Slovenia has no drug consumption rooms, no take home naloxone programs, and no heroin assisted treatment (HAT). The homelessness rate in Slovenia was 0.02% in 2014. Grade A for housing. The 2014 National Report for Slovenia states that, "Precarious living arrangements or homelessness were present in 6.3% of drug users who entered the program for the first time, and in 12.3% of users re-entering the program."

Conclusion

As the National Institute for Health points out, the gold standard for determining the effectiveness of an intervention is whether or not it works when implemented in a real life situation, not how it performs in a laboratory. Cheap and easy access to OST has repeatedly in country after country proven effective at stemming or reversing an opioid overdose crisis.
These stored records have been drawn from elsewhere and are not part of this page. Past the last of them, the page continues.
(* ===== verification/IkeEngine.v ===== *)
(** * The IKEv2 engine

    [src/src/ipsec/ikev2/engine.rs], the connection task, with the event and
    handle types of [src/src/ipsec/client.rs].  [Runner.t] is the source's struct
    with the world it runs in (sockets, clocks, randomness) and the events it has
    sent; the shared table of connection states is a map.  Every handler is a
    computation in the [st] monad over it.  The wait of [run] is the step relation
    [Engine.step].  Logging is left out; instants are in milliseconds, [SystemTime]
    in seconds, and a deadline past the range of its type panics. *)

From stdpp Require Import gmap.
From S2P Require Import Prelude Errors Net Eap EapTls IkeCodec TrafficSelector Identity IpsecConfig IkeProposals IkeCrypto IkeSa IkeWorld IkeTransport IkeAuth.

Definition NONCE_LEN : nat := 32.
Definition RETRANSMIT_TIMEOUT : Z := 2000.
Definition MAX_RETRANSMITS : Z := 6.

(** A configured duration, in seconds, as milliseconds. *)
Definition secs (d : Z) : Z := d * 1000.

(** ** Events ([client.rs]) *)

Inductive IpsecState := Idle | Connecting | Established | Rekeying | Failed | Closed.

#[global] Instance IpsecState_eq_dec : EqDecision IpsecState.
Proof. solve_decision. Defined.

Inductive ChildSaRemovalReason := PeerDelete | LocalDelete | Expired | PeerDead | Reconfigured.

Module IpsecLease.

Record t := mk {
  connection : string;
  peer_index : nat;
  xfrm_interface : option string;
  if_id : Z;
  reqid : Z;
  local_selectors : list TrafficSelector.t;
  remote_selectors : list TrafficSelector.t;
  local_inner_addresses : list IpNet.t;
  remote_inner_addresses : list IpNet.t;
  local_address : option IpAddr;
  remote_address : option IpAddr;
  nat_t : bool;
  dns : list IpAddr;
  expires_at : option Z;
}.

End IpsecLease.

Inductive IpsecEvent :=
| State (connection : string) (state : IpsecState)
| ChildSaReady (connection : string) (peer_index : nat) (child : ChildSaHandle.t)
    (lease : IpsecLease.t)
| ChildSaRefreshed (connection : string) (peer_index : nat) (child : ChildSaHandle.t)
    (lease : IpsecLease.t)
| ChildSaRemoved (connection : string) (peer_index : nat) (reason : ChildSaRemovalReason)
| Error (connection : string) (error : IpsecError.t).

Definition error_event (connection : string) (error : IpsecError.t) : IpsecEvent :=
  Error connection (IpsecError.with_connection error connection).

(** ** The state of a connection *)

Inductive Phase := Init | SaInitSent | AuthSent | EapAuth | PhaseEstablished | PhaseClosed.

#[global] Instance Phase_eq_dec : EqDecision Phase.
Proof. solve_decision. Defined.

Module PendingSaInit.

Section pending.
Context `{IkeWorld}.

Record t := mk {
  private : DhKeyPair;
  nonce : list Z;
  proposals : list IkeProposal.t;
  real_message1 : list Z;
  local_spi : Z;
  local_address : IpAddr;
  local_port : Z;
}.
(* ===== verification/IkeEngineFacts.v ===== *)
(** * The engine returns from every event

    [Module EngineTotal]: an invariant of the connection task (a configured peer
    is selected, keys have the sizes of their ciphers, retransmission counters are
    in range, the EAP method is sound) that every turn of the event loop keeps,
    and under which every turn returns: no index out of range, no [unwrap] of
    [None], no unreachable arm and no loop without end. *)

From stdpp Require Import gmap.
From S2P Require Import Prelude Errors Net Eap EapTls IkeCodec TrafficSelector Identity IpsecConfig IkeProposals IkeCrypto IkeSa IkeWorld IkeTransport IkeAuth IkeEngine.

(** Octets decrypt to octets. *)
Class CryptoBytes `{CryptoLib} : Prop := {
  gcm_open_bytes k n a c p : bytes c -> gcm_open k n a c = Some p -> bytes p;
  cbc_decrypt_bytes k iv c : bytes c -> bytes (cbc_decrypt k iv c);
}.

(** What the engine needs of the EAP method: an invariant that a fresh method
    has and that requests keep, under which requests return. *)
Class EapTlsSetupLaws `{EapTlsSetup} := {
  eap_inv : EapTlsM -> Prop;
  from_config_returns c w : returns (eap_tls_from_config c w).2;
  from_config_inv c w w' m : eap_tls_from_config c w = (w', Ok m) -> eap_inv m;
  eap_request_ok m id body :
    eap_inv m -> bytes body ->
    returns (handle_request m id body).2 /\ eap_inv (handle_request m id body).1;
}.

Create HintDb keeps.

Module EngineTotal.
Import Runner Engine TransportFacts AuthFacts CryptoFacts IkeCodecTotal IkeSaFacts.

(** ** Parts that return *)

Lemma encode_chain_loop_returns bodies : returns (encode_chain_loop bodies).
Proof.
  induction bodies as [|[k b] l IH]; [done|]. cbn [encode_chain_loop].
  case_match; [done|]. apply returns_bind; [done|done].
Qed.

Lemma encode_sa_returns l : returns (encode_sa l).
Proof.
  induction l as [|p l IH]; [done|]. cbn [encode_sa]. unfold encode_proposal.
  returns_tac; auto with returns.
Qed.

Lemma encode_body_returns p : returns (encode_body p).
Proof.
  destruct p; cbn [encode_body]; auto using encode_sa_returns with returns;
    returns_tac; auto with returns;
    try (apply returns_collect; intros;
         unfold encode_ts_selector, encode_delete_spi, encode_config_attribute;
         repeat case_match; auto with returns; returns_tac).
Qed.

Lemma encode_chain_returns l : returns (encode_chain l).
Proof.
  unfold encode_chain. apply returns_bind.
  - apply returns_collect. intros. apply returns_bind; [apply encode_body_returns|done].
  - intros. apply encode_chain_loop_returns.
Qed.

Lemma message_encode_returns m : returns (Message.encode m).
Proof. unfold Message.encode. apply returns_bind; [apply encode_chain_returns|done]. Qed.

Lemma select_ike_returns c r : returns (select_ike c r).
Proof. induction r as [|o r IH]; [done|]. cbn [select_ike]. repeat case_match; done. Qed.

Lemma select_esp_returns c r b : returns (select_esp_with_dh c r b).
Proof. induction r as [|o r IH]; [done|]. cbn [select_esp_with_dh]. repeat case_match; done. Qed.

Lemma select_esp_all_returns c r : returns (select_esp c r).
Proof. apply select_esp_returns. Qed.

Lemma select_esp_initial_returns c r : returns (select_esp_initial c r).
Proof. apply select_esp_returns. Qed.

Lemma narrow_returns a b : returns (narrow a b).
Proof. unfold narrow. by case_match. Qed.

Lemma ts_from_payloads_returns l : returns (ts_from_payloads l).
Proof. unfold ts_from_payloads. repeat case_match; done. Qed.

Lemma narrow_request_returns c l : returns (narrow_request_selectors c l).
Proof.
  apply returns_bind; [apply ts_from_payloads_returns|]. intros [a b] _.
  apply returns_bind; [apply narrow_returns|]. intros. apply returns_bind; [apply narrow_returns|done].
Qed.

Lemma narrow_response_returns c l : returns (narrow_response_selectors c l).
Proof.
  apply returns_bind; [apply ts_from_payloads_returns|]. intros [a b] _.
  apply returns_bind; [apply narrow_returns|]. intros. apply returns_bind; [apply narrow_returns|done].
Qed.

Lemma identity_decode_returns ty data : returns (Identity.decode ty data).
Proof.
  unfold Identity.decode. repeat case_match; try done; apply returns_bind; auto with returns.
Qed.

Lemma id_identity_returns p : returns (initiator_id_identity p).
Proof. destruct p; try done. apply identity_decode_returns. Qed.

Lemma message_decode_returns data : returns (Message.decode data).
Proof.
  unfold Message.decode. apply returns_bind; [apply header_decode_returns|].
  intros h Hh%header_decode_length. returns_tac. apply decode_chain_returns.
Qed.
And the cheapest way to reach the most people in country as spread out as the US is with pharmacy based dosing of methadone which costs less than a dollar a day. The worst possible approaches are the 28 day rehab or incarceration, since it is a proven fact that both 28 day rehab and incarceration raise the odds of overdose death exponentially. Graduates of 28 day rehabs are 30 times more likely to die of overdose than active heroin users. However, it is essential that the bedrock of cheap and easy access to methadone is in place so that drug consumption rooms, heroin assisted treatment, take home naloxone programs, and housing first initiatives can have a firm foundation to rest upon.

In fact, in 2007 a pilot study of office based prescribing and pharmacy based dosing of methadone was conducted in the US. Clients loved it, doctors loved it, and pharmacists loved it. The only people who hated it were the greedy bastards who owned the methadone clinics and the 28 day rehabs. Well the time has come for us to stand up to the greedy bastards who are killing our children and demand office based prescribing and pharmacy based dosing of methadone today!